Wednesday, September 22, 2010

Their Guy Versus Our Guy

I just recently read a marvelous Leslie Charteris 'Saint' story. Simon Templar comes up against a Russian spy in Canada. It starts with the Saint fly fishing on a lake in the Vancouver area. Simon approaches the Russian's cabin, and sees that a good looking woman, who turns out to be a Canadian Mountie, is handcuffed. Another bad-guy gets the drop on Templar, and he is also handcuffed to the same pole as the Mountie.

So guess how he worms his way out of being shot dead when it's time for the Russian to return to his submarine.  He mocks the spy, tells him that no Russian could do anything an American could do. He uses his fly fishing as an example. He warrants that the Russian couldn't catch a fish with his gear in an hour or ever.  So the Russian, steaming mad, leaves the cabin, and an hour later comes back even madder, he hadn't caught anything.

When it's time for him to leave, he uncuffs them and leads them to his boat.
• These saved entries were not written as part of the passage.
Definition circuit_call (qc : QueuedCall) : ChainedCall * option ProgramId := let '(c, _, caller) := qc in (c, caller).

(** The circuit's check of a list of calls against their outputs, one by one. *)
Definition replay_each (ids : list InputAccountIdentity) (calls : list (ChainedCall * option ProgramId))
    (outputs : list ProgramOutput) (es : ExecutionState) : result panic ExecutionState :=
  rfold (fun es '(c, caller, o) => replay_call ids c caller o es) (zip calls outputs) es.

Lemma queue_calls_ok deps caller new q q' :
  rfold (queue_call deps caller) (rev new) q = Ok q' ->
  exists qs, q' = qs ++ q /\ (circuit_call <$> qs) = (fun c => (c, Some caller)) <$> new.
Proof.
  revert q'. induction new as [|c new IH]; intros q'; cbn [rev].
  - intros [= <-]. by exists [].
  - rewrite rfold_app. intros (q1 & Hq1 & Hq)%rbind_ok. destruct (IH _ Hq1) as (qs & -> & Hqs).
    cbn in Hq. unfold queue_call in Hq. inv_ok. subst. eexists ((c, _, Some caller) :: qs). cbn. by rewrite Hqs.
Qed.

(** One step of the circuit on a queue whose front call has an output. *)
Lemma replay_cons ids k c caller q o os es : (k <= MAX_NUMBER_CHAINED_CALLS)%nat ->
  replay ids k ((c, caller) :: q) (o :: os) es =
  (let? es := replay_call ids c caller o es in
   replay ids (S k) (((fun c' => (c', Some (cc_program_id c))) <$> po_chained_calls o) ++ q) os es).
Proof. intros Hk. cbn [replay]. by rewrite (proj2 (Nat.leb_le _ _) Hk). Qed.
(** [identity.public_account_id().ok_or(KeyNotFoundError)] *)
Definition public_id (a : AccountIdentity) : result BuildError AccountId :=
  ok_or (Identity.public_account_id a) (BuildFailed KeyNotFoundError).

(** [get_account_public(id)] *)
Definition fetch_account (id : AccountId) : result BuildError Account :=
  fails (map_err SequencerError (view_account view id)).

(** ** Native transfers *)

(** [auth_transfer_preparation]; [accounts] has the sender first. *)
Definition auth_transfer_data (balance_to_move : Z) : InstructionData := to_vec (AuthTransfer.Transfer balance_to_move).
Definition auth_transfer_check (balance_to_move : Z) (accounts : list Account) : result ExecutionFailureKind () :=
  match accounts with
  | from :: _ => ensure balance_to_move <=? balance from else InsufficientFundsError in Ok ()
  | [] => Ok ()
  end.

Definition send_public_transfer (from to : AccountIdentity) (balance_to_move : Z) : result BuildError bytes :=
  send_pub_checked [from; to] (auth_transfer_data balance_to_move) (prog_id authenticated_transfer_prog)
    (auth_transfer_check balance_to_move).

Definition register_account (acc : AccountIdentity) : result BuildError bytes :=
  send_pub_tx [acc] (to_vec AuthTransfer.Initialize) (prog_id authenticated_transfer_prog).

Definition register_account_private (from : AccountId) : result BuildError (bytes * SharedSecretKey) :=
  let? acc := resolve from in
  let? (hash, secrets) :=
    send_privacy_preserving_tx [acc] (to_vec AuthTransfer.Initialize) (alone authenticated_transfer_prog) in
  let? secret := first_secret "expected sender's secret" secrets in
  Ok (hash, secret).

Definition transfer_private (accounts : list AccountIdentity) (balance_to_move : Z)
    : result BuildError (bytes * list SharedSecretKey) :=
  send_priv_checked accounts (auth_transfer_data balance_to_move) (alone authenticated_transfer_prog)
    (auth_transfer_check balance_to_move).

Definition send_private_transfer_to_outer_account (from : AccountId) (to_npk : NullifierPublicKey)
    (to_vpk : ViewingPublicKey) (to_identifier : Identifier) (balance_to_move : Z)
  : result BuildError (bytes * (SharedSecretKey * SharedSecretKey)) :=
  let? from := resolve from in
  let? (hash, secrets) :=
    transfer_private [from; Identity.PrivateForeign to_npk to_vpk to_identifier] balance_to_move in
  let? both := two_secrets "expected sender's secret" "expected receiver's secret" secrets in
  Ok (hash, both).

Definition send_private_transfer_to_owned_account (from to : AccountId) (balance_to_move : Z)
    : result BuildError (bytes * (SharedSecretKey * SharedSecretKey)) :=
  let? from := resolve from in
  let? to := resolve to in
  let? (hash, secrets) := transfer_private [from; to] balance_to_move in
  let? both := two_secrets "expected sender's secret" "expected receiver's secret" secrets in
  Ok (hash, both).

Definition send_shielded_transfer (from : AccountIdentity) (to : AccountId) (balance_to_move : Z)
    : result BuildError (bytes * SharedSecretKey) :=
  let? to := resolve to in
  let? (hash, secrets) := transfer_private [from; to] balance_to_move in
  let? secret := first_secret "expected sender's secret" secrets in
  Ok (hash, secret).

Definition send_shielded_transfer_to_outer_account (from : AccountIdentity) (to_npk : NullifierPublicKey)
    (to_vpk : ViewingPublicKey) (to_identifier : Identifier) (balance_to_move : Z)
  : result BuildError (bytes * SharedSecretKey) :=
  let? (hash, secrets) :=
    transfer_private [from; Identity.PrivateForeign to_npk to_vpk to_identifier] balance_to_move in
  let? secret := first_secret "expected sender's secret" secrets in
  Ok (hash, secret).

Definition send_deshielded_transfer (from to : AccountId) (balance_to_move : Z)
    : result BuildError (bytes * SharedSecretKey) :=
  let? from := resolve from in
  let? (hash, secrets) := transfer_private [from; Identity.PublicNoSign to] balance_to_move in
  let? secret := first_secret "expected sender's secret" secrets in
  Ok (hash, secret).

(** ** Tokens *)

Definition token_public (accounts : list AccountIdentity) (i : Token.Instruction) : result BuildError bytes :=
  send_pub_tx accounts (to_vec i) (prog_id token_prog).
Definition token_private (accounts : list AccountIdentity) (i : Token.Instruction)
    : result BuildError (bytes * list SharedSecretKey) :=
  send_privacy_preserving_tx accounts (to_vec i) (alone token_prog).

Definition send_new_definition (definition supply : AccountIdentity) (name : bytes) (total_supply : Z)
    : result BuildError bytes :=
  token_public [definition; supply] (Token.NewFungibleDefinition name total_supply).

Definition send_new_definition_private_owned_supply (definition_account_id supply_account_id : AccountId)
    (name : bytes) (total_supply : Z) : result BuildError (bytes * SharedSecretKey) :=
  let? supply := resolve supply_account_id in
  let? (hash, secrets) := token_private [Identity.Public definition_account_id; supply]
    (Token.NewFungibleDefinition name total_supply) in
  let? secret := first_secret "expected supply's secret" secrets in
  Ok (hash, secret).
(** Errors: a message ([anyhow::bail]), a failed transaction, or a panic. *)
Inductive CliError :=
| Bail (msg : string)
| BuildFailure (e : BuildError)
| CliPanic (msg : panic).

Definition bails {A} (r : result string A) : result CliError A := map_err Bail r.
Definition submits {A} (r : result BuildError A) : result CliError A := map_err BuildFailure r.
Definition crashes {A} (r : result panic A) : result CliError A := map_err CliPanic r.

(** [str::strip_prefix] *)
Definition strip_prefix (p s : string) : option string :=
  if String.prefix p s then Some (String.substring (String.length p) (String.length s - String.length p) s) else None.

Section text.
Context `{TextCodecs}.

(** [AccountId::from_str], then [AccountIdWithPrivacy::from_str] and [Display]. *)
Definition parse_account_id (s : string) : option AccountId :=
  match from_base58 s with
  | Ok b => if (length b =? 32)%nat then Some b else None
  | Err _ => None
  end.

Definition parse_with_privacy (s : string) : option AccountIdWithPrivacy :=
  match strip_prefix "Public/" s with
  | Some stripped => AccPublic <$> parse_account_id stripped
  | None =>
      match strip_prefix "Private/" s with
      | Some stripped => AccPrivate <$> parse_account_id stripped
      | None => None
      end
  end.

Definition display_with_privacy (a : AccountIdWithPrivacy) : string :=
  match a with
  | AccPublic id => "Public/" ++ to_base58 id
  | AccPrivate id => "Private/" ++ to_base58 id
  end.

(** [CliAccountMention::from_str] and [Display] *)
Definition mention_from_str (s : string) : CliAccountMention :=
  if String.prefix "m/" s then MKeyPath s
  else match parse_with_privacy s with
       | Some id => MId id
       | None => MLabel s
       end.

Definition mention_display (m : CliAccountMention) : string :=
  match m with
  | MId id => display_with_privacy id
  | MLabel label => label
  | MKeyPath path => path
  end.

(** [decode_npk_vpk] *)
Definition decode_npk_vpk (npk_hex vpk_hex : string) : result CliError (NullifierPublicKey * ViewingPublicKey) :=
  let? npk := bails (hex_decode npk_hex) in
  ensure (length npk =? 32)%nat else Bail "npk must be exactly 32 bytes" in
  let? vpk_bytes := bails (hex_decode vpk_hex) in
  let? vpk := ok_or (vpk_from_bytes vpk_bytes) (Bail "MlKem768EncapsulationKey must be 1184 bytes") in
  Ok (npk, vpk).

(** [parse_bedrock_account_pk] *)
Definition parse_bedrock_account_pk (raw : string) : result CliError bytes :=
  let raw := default raw (strip_prefix "0x" raw) in
  bails (hex_decode_to_slice 32 raw).
End text.

(** [CliAccountMention::key_path] and [into_public_identity] *)
Definition key_path (m : CliAccountMention) : option string :=
  match m with
  | MKeyPath path => Some path
  | _ => None
  end.

Definition into_public_identity (m : CliAccountMention) (account_id : AccountId) (sign : bool) : AccountIdentity :=
  match m with
  | MKeyPath key_path => Identity.PublicKeycard account_id key_path
  | MId _ | MLabel _ => if sign then Identity.Public account_id else Identity.PublicNoSign account_id
  end.

(** ** The subcommands *)

Module AuthTransferCmd.
Inductive Private :=
| PrivateOwned (from to : AccountId) (amount : Z)
| PrivateForeign (from : AccountId) (to_npk to_vpk : string) (to_identifier : option Z) (amount : Z).
Inductive Shielded :=
| ShieldedOwned (from : option AccountIdentity) (to : AccountId) (amount : Z)
| ShieldedForeign (from : option AccountIdentity) (to_npk to_vpk : string) (to_identifier : option Z) (amount : Z).
Inductive Program :=
| Public (from to : option AccountIdentity) (amount : Z)
| PrivateSub (c : Private)
| Deshielded (from to : AccountId) (amount : Z)
| ShieldedSub (c : Shielded).
Inductive Subcommand :=
| Init (account_id : CliAccountMention)
| Send (from : CliAccountMention) (to : option CliAccountMention) (to_npk to_vpk to_keys : option string)
    (to_identifier : option Z) (amount : Z).
End AuthTransferCmd.

Module TokenCmd.
Inductive Public :=
| TransferToken (sender_account_id recipient_account_id : CliAccountMention) (balance_to_move : Z)
| BurnToken (definition_account_id : AccountId) (holder_account_id : CliAccountMention) (amount : Z)
| MintToken (definition_account_id holder_account_id : CliAccountMention) (amount : Z).
Inductive Private :=
| TransferTokenPrivateOwned (sender_account_id recipient_account_id : AccountId) (balance_to_move : Z)
| TransferTokenPrivateForeign (sender_account_id : AccountId) (recipient_npk recipient_vpk : string)
    (recipient_identifier : option Z) (balance_to_move : Z)
| BurnTokenPrivateOwned (definition_account_id holder_account_id : AccountId) (amount : Z)
| MintTokenPrivateOwned (definition_account_id holder_account_id : AccountId) (amount : Z)
| MintTokenPrivateForeign (definition_account_id : AccountId) (holder_npk holder_vpk : string)
    (holder_identifier : option Z) (amount : Z).
Inductive Deshielded :=
| TransferTokenDeshielded (sender_account_id recipient_account_id : AccountId) (balance_to_move : Z)
| BurnTokenDeshieldedOwned (definition_account_id holder_account_id : AccountId) (amount : Z)
| MintTokenDeshielded (definition_account_id holder_account_id : AccountId) (amount : Z).
Inductive Shielded :=
| TransferTokenShieldedOwned (sender : option AccountIdentity) (recipient_account_id : AccountId) (balance_to_move : Z)
| TransferTokenShieldedForeign (sender : option AccountIdentity) (recipient_npk recipient_vpk : string)
    (recipient_identifier : option Z) (balance_to_move : Z)
| BurnTokenShielded (definition_account_id holder_account_id : AccountId) (amount : Z)
| MintTokenShieldedOwned (definition_account_id holder_account_id : AccountId) (amount : Z)
| MintTokenShieldedForeign (definition_account_id : AccountId) (holder_npk holder_vpk : string)
    (holder_identifier : option Z) (amount : Z).
Inductive Create :=
| NewPublicDefPublicSupp (definition_account_id supply_account_id : CliAccountMention) (name : bytes) (total_supply : Z)
| NewPublicDefPrivateSupp (definition_account_id supply_account_id : AccountId) (name : bytes) (total_supply : Z)
| NewPrivateDefPublicSupp (definition_account_id supply_account_id : AccountId) (name : bytes) (total_supply : Z)
| NewPrivateDefPrivateSupp (definition_account_id supply_account_id : AccountId) (name : bytes) (total_supply : Z).
Inductive Program :=
| CreateSub (c : Create)
| PublicSub (c : Public)
| PrivateSub (c : Private)
| DeshieldedSub (c : Deshielded)
| ShieldedSub (c : Shielded).
Inductive Subcommand :=
| New (definition_account_id supply_account_id : CliAccountMention) (name : bytes) (total_supply : Z)
| Send (from : CliAccountMention) (to : option CliAccountMention) (to_npk to_vpk to_keys : option string)
    (to_identifier : option Z) (amount : Z)
| Burn (definition holder : CliAccountMention) (amount : Z)
| Mint (definition : CliAccountMention) (holder : option CliAccountMention) (holder_npk holder_vpk holder_keys : option string)
    (holder_identifier : option Z) (amount : Z).
End TokenCmd.
Lemma built_count u view read_pin draws accounts tx am out entries dummies :  Forall (apart u) accounts ->
  built u view read_pin draws accounts tx am out entries dummies ->
  length (co_private_actions out) =
    Nat.max MAX_PRIVATE_ACCOUNTS (length (filter (fun a => Identity.is_private a = true) accounts)).
Proof.
  intros Ha Hb. destruct (manager_states _ _ _ _ _ _ Ha (built_manager _ _ _ _ _ _ _ _ _ _ Hb)) as (Hf & Hr & _ & _).
  assert (length (omap spent entries) = length (omap state_private (am_states am)) /\
               length (filter (fun a => Identity.is_private a = true) accounts) = length (omap state_private (am_states am))) as [Hs Hn].
  { pose proof (built_keyed _ _ _ _ _ _ _ _ _ _ Hb) as Hk. pose proof (built_entries _ _ _ _ _ _ _ _ _ _ Hb) as He.
    revert Hf Hr Hk He. generalize (am_dummy_commitment_root am) as root. generalize (am_states am) as states.
    clear. intros states root Hf. revert entries. induction Hf as [|a s accounts states Hsf _ IH]; intros entries Hr Hk He;
      inversion He as [|e ? es' ? Hent He']; subst; [done|].
    apply Forall_cons in Hr as [Hr Hr']. apply Forall_cons in Hk as [Hk Hk']. destruct (IH _ Hr' Hk' He') as [IH1 IH2].
    pose proof (entry_root _ _ _ _ _ _ Hsf Hr Hk Hent) as Hsp. rewrite filter_cons. cbn [omap list_omap].
    destruct s as [acc sk|acc path|pre]; cbn [state_private state_public is_Some] in *.
    - rewrite Hsp. destruct Hsf as (_ & _ & Hnp & _). by rewrite decide_False by congruence.
    - rewrite Hsp. destruct Hsf as (_ & _ & ->). by rewrite decide_False.
    - destruct Hsp as [n Hsp]. destruct Hsf as [Hnp _]. rewrite Hsp, decide_True by done. cbn. by rewrite IH1, IH2. }
  pose proof (Permutation_length (built_spent _ _ _ _ _ _ _ _ _ _ Hb)) as Hl. rewrite length_app, !length_fmap in Hl.
  pose proof (built_dummies _ _ _ _ _ _ _ _ _ _ Hb) as Hd. unfold dummy_inputs_default, manager_dummy_inputs in Hd.
  apply rmap_forall2, Forall2_length in Hd. rewrite length_seq in Hd. rewrite Hl, Hs, <- Hd, Hn. lia.
Qed.

(** A privacy-preserving transaction the wallet builds does not tell its private
    accounts apart by their roots or their number: every private action, of an
    account that is created, of one that is updated or of a dummy, names the root
    the sequencer answered with, and there are as many actions as private accounts,
    but never fewer than seven. *)
Theorem wallet_padding_uniform (u : UserKeyChain) (view : SequencerView) (read_pin : result string string)
    (draws : Draws) (accounts : list AccountIdentity) (instruction_data : InstructionData)
    (p : ProgramWithDependencies) (tx_pre_check : list Account -> result ExecutionFailureKind ())
    (tx : PrivacyPreservingTransaction) (secrets : list SharedSecretKey) :
  prover_laws -> Forall (apart u) accounts -> keeps_accounts p instruction_data ->
  build_privacy_tx u view read_pin draws accounts instruction_data p tx_pre_check = Ok (tx, secrets) ->
  (exists root commitments proofs, view_proofs_and_root view commitments = Ok (proofs, root) /\
     Forall (fun a => pa_root a = root) (prm_private_actions (prt_message tx))) /\
  length (prm_private_actions (prt_message tx)) =
    Nat.max MAX_PRIVATE_ACCOUNTS (length (filter (fun a => Identity.is_private a = true) accounts)).
Proof.
  intros Hlaws Ha Hkeep Hbuild. destruct (build_privacy_run _ _ _ _ _ _ _ _ _ _ Hlaws Hkeep Hbuild) as (am & out & es & ds & Hb).
  destruct (manager_states _ _ _ _ _ _ Ha (built_manager _ _ _ _ _ _ _ _ _ _ Hb)) as (_ & _ & _ & cs & ps & Hv).
  rewrite (built_message _ _ _ _ _ _ _ _ _ _ Hb). cbn. split; [|by eapply built_count].
  exists (am_dummy_commitment_root am), cs, ps. split; [done|]. by eapply built_roots.
Qed.

(** What the transaction publishes is new to the ledger. *)
Record fresh_on (st : V03State) (tx : PrivacyPreservingTransaction) : Prop := {
  fresh_nullifiers : NoDup (prm_nullifiers (prt_message tx)).*1;
  fresh_commitments : NoDup (prm_commitments (prt_message tx));
  fresh_unspent : forall n r, (n, r) ∈ prm_nullifiers (prt_message tx) -> n ∉ nullifier_set st;
  fresh_new : forall c, c ∈ prm_commitments (prt_message tx) -> cs_contains (commitment_set st) c = false;
}.

Lemma NoDup_fmap_filter {A B} (f : A -> B) (P : A -> Prop) `{forall x, Decision (P x)} l :
  NoDup (f <$> l) -> NoDup (f <$> filter P l).
Proof.
  induction l as [|x l IH]; [done|]. cbn [fmap list_fmap]. intros [Hx Hn]%NoDup_cons. rewrite filter_cons. case_decide; [|auto].
  cbn [fmap list_fmap]. constructor; [|auto]. rewrite list_elem_of_fmap in Hx |- *.
  intros (y & Hy & Hin). apply list_elem_of_filter in Hin as [_ Hin]. naive_solver.
Qed.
He conks the gal on the head and takes her unconscious to the boat, and as he's standing in the boat, with his gun pointed at Templar, instead of shooting him, he indicates that if Templar can catch a fish with the fly, he won't shoot him and will let him go.  So of course guess what does Simon do?  He hook the Russian in cheek and reels him in, and conks him on the head with an oar.

The Saint Around The World - Leslie Charteris

Bermuda: The Patient Playboy

I suppose you wouldn't be interested in helping me find my husband, said the blonde.

Frankly, I've heard a lot more exciting propositions, Simon Templar admitted. If he doesn't have enough sense to appreciate you, why don't we just let him stay lost, and have a ball?